Rylee-Rose (pictured with her biological father Pete Black) was left in a hot car by her mother
Peverill (pictured) watched Netflix with her new boyfriend and didn’t discuss Rylee sitting in the car for five hours watching Shameless
Rylee spent five hours and seven minutes locked in the hot car, which was parked in a shadeless driveway.
She wasn’t checked once until her mother got into the car for afternoon school for her other children at 2:48 p.m. and found Rylee slumped over in her seat.
The temperature outside varied between 30C and 31.4C. The temperature in the car, measured by experts two days later in similar weather, reached 51.5 degrees Celsius.
Crown prosecutor David Nardone said Rylee suffered from headaches, intense thirst, cardiac stress, anxiety, delirium and convulsions and there was evidence of vomit in the car, police said. Townsville Bulletin.
Peverill called paramedics who rushed Rylee to Townsville University Hospital, where she could not be revived.
In court on Friday, Rylee’s father read out a heartbreaking victim impact statement about his “bubbly, happy princess” as his partner sat next to him in the witness box.
He said that when he answered the call about Rylee, his “world stopped spinning” and that when he ran to the hospital, he was confronted by crying nurses and police officers, who advised him not to see Rylee in that state.
He later said at her funeral that he apologized to her for not being there to save her.
“I would have moved mountains if I had been there,” he said.
Rylee and her sisters all came from Peverill’s relationship with ex-husband Pete and the three older sisters are now in his care (Rylee and her three sisters pictured with father Pete)
Mr Black said his “world stopped spinning” when he heard what happened to Rylee
Peverill’s lawyer said she had been treated for mental health problems for years and had an alcohol problem, but fully accepted that she had failed in her responsibility to Rylee.
She added that Peverill had been subjected to a barrage of online abuse due to the negligent nature of the crime.

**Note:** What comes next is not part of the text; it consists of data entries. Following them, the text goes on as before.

Lemma resolved_run_links_ticket_witness :
  exists e l,
    tagNamed "net" Sample.afterFirst = Some e /\
    In l (ticketsTags Sample.afterFirst) /\
    tt_ticketId l = "T1" /\ tt_tagId l = tag_id e.
Proof.
  destruct (resolved_run_links_ticket
              Sample.Doc Sample.doc_text Sample.doc_images Sample.cfg
              (Sample.answers (Sample.rawWith "net" "ingress 502"
                                              (Fin (42 # 100)%Q)))
              "T1" "gateway" Sample.ticket Sample.emptyWorld
              (Sample.rawWith "net" "ingress 502" (Fin (42 # 100)%Q)))
    as [_ [e [l [He [_ [Hl [Ht Hg]]]]]]].
  - split; reflexivity.
  - reflexivity.
  - exists e, l. auto.
Defined.

Lemma writes_follow_the_completion_witness :
  List.length (filter isInvoke (trace Sample.firstRun Sample.emptyWorld)) <= 1.
Proof.
  destruct (writes_follow_the_completion
              Sample.Doc Sample.doc_text Sample.doc_images Sample.cfg
              (Sample.answers (Sample.rawWith "net" "ingress 502"
                                              (Fin (42 # 100)%Q)))
              "T1" "gateway" Sample.ticket Sample.emptyWorld) as [H _].
  exact H.
Defined.

Lemma reachable_store_sound_witness :
  namesUnique Sample.afterSecond /\ linksReferTags Sample.afterSecond /\
  linksKeyed Sample.afterSecond /\ rowsGenerated Sample.afterSecond.
Proof.
  apply (reachable_store_sound Sample.Doc Sample.doc_text Sample.doc_images).
  apply reach_run. apply reach_run. apply (reach_empty _ _ _ 1000%Z).
Defined.

Lemma reachable_invariants_witness :
  tagsKeyed Sample.afterSecond /\ linksUnique Sample.afterSecond.
Proof.
  apply (reachable_invariants Sample.Doc Sample.doc_text Sample.doc_images).
  apply reach_run. apply reach_run. apply (reach_empty _ _ _ 1000%Z).
Defined.

Lemma same_name_runs_link_once_witness :
  tags Sample.afterSecond = tags Sample.afterFirst /\
  ticketsTags Sample.afterSecond = ticketsTags Sample.afterFirst /\
  List.length (linksOf "T1" 1 Sample.afterSecond) = 1.
Proof.
  destruct (same_name_runs_link_once
              Sample.Doc Sample.doc_text Sample.doc_images
              Sample.cfg (Sample.answers (Sample.rawWith "net" "ingress 502"
                                                         (Fin (42 # 100)%Q)))
              "gateway" Sample.ticket
              Sample.cfg (Sample.answers (Sample.rawWith "net" "gateway timeout"
                                                         (Fin (9 # 10)%Q)))
              "gateway" Sample.ticket "T1" Sample.emptyWorld
              (Sample.rawWith "net" "ingress 502" (Fin (42 # 100)%Q))
              (Sample.rawWith "net" "gateway timeout" (Fin (9 # 10)%Q)))
    as [_ [Ht [Hl Hone]]].
  - split; reflexivity.
  - split; reflexivity.
  - reflexivity.
  - reflexivity.
  - reflexivity.
  - vm_compute. lia.
  - split; [exact Ht|]. split; [exact Hl | exact Hone].
Defined.

Lemma fresh_link_shows_in_stats_witness :
  exists row,
    In row (selectTagStats {| start := 0%Z; end_ := 2000%Z |} Sample.afterFirst) /\
    tag row = "net" /\ 1 <= count row.
Proof.
  apply (fresh_link_shows_in_stats
           Sample.Doc Sample.doc_text Sample.doc_images Sample.cfg
           (Sample.answers (Sample.rawWith "net" "ingress 502"
                                           (Fin (42 # 100)%Q)))
           "T1" "gateway" Sample.ticket Sample.emptyWorld
           (Sample.rawWith "net" "ingress 502" (Fin (42 # 100)%Q))
           {| start := 0%Z; end_ := 2000%Z |}).
  - split; reflexivity.
  - reflexivity.
  - split; simpl; constructor.
  - reflexivity.
  - simpl. lia.
Defined.

Lemma analysis_well_formed_witness :
  AIAnalysisResult.name (normalizeResult Sample.emptyNamed) <> EmptyString /\
  AIAnalysisResult.description (normalizeResult Sample.emptyNamed)
  <> EmptyString /\
  unitInterval (AIAnalysisResult.confidence (normalizeResult Sample.emptyNamed)).
Proof.
  apply (analysis_well_formed
           Sample.Doc Sample.doc_text Sample.doc_images Sample.cfg
           (Sample.answers Sample.emptyNamed) "gateway" Sample.ticket []
           Sample.emptyWorld).
  reflexivity.
Defined.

Judge David North imposed the seven-year prison sentence and recommended she be placed in protective custody, recognizing she could be in danger from other inmates.
She will be eligible for parole on July 3, 2025.
According to Kidsafe, more than 5,000 children are rescued in Australia every year after being left unattended in a car.
Children left in hot vehicles are at risk of life-threatening heatstroke, dehydration, suffocation, organ damage and death.
The interior of a car can reach a temperature of 75 degrees Celsius, regardless of whether the vehicle is in the sun or in the shade.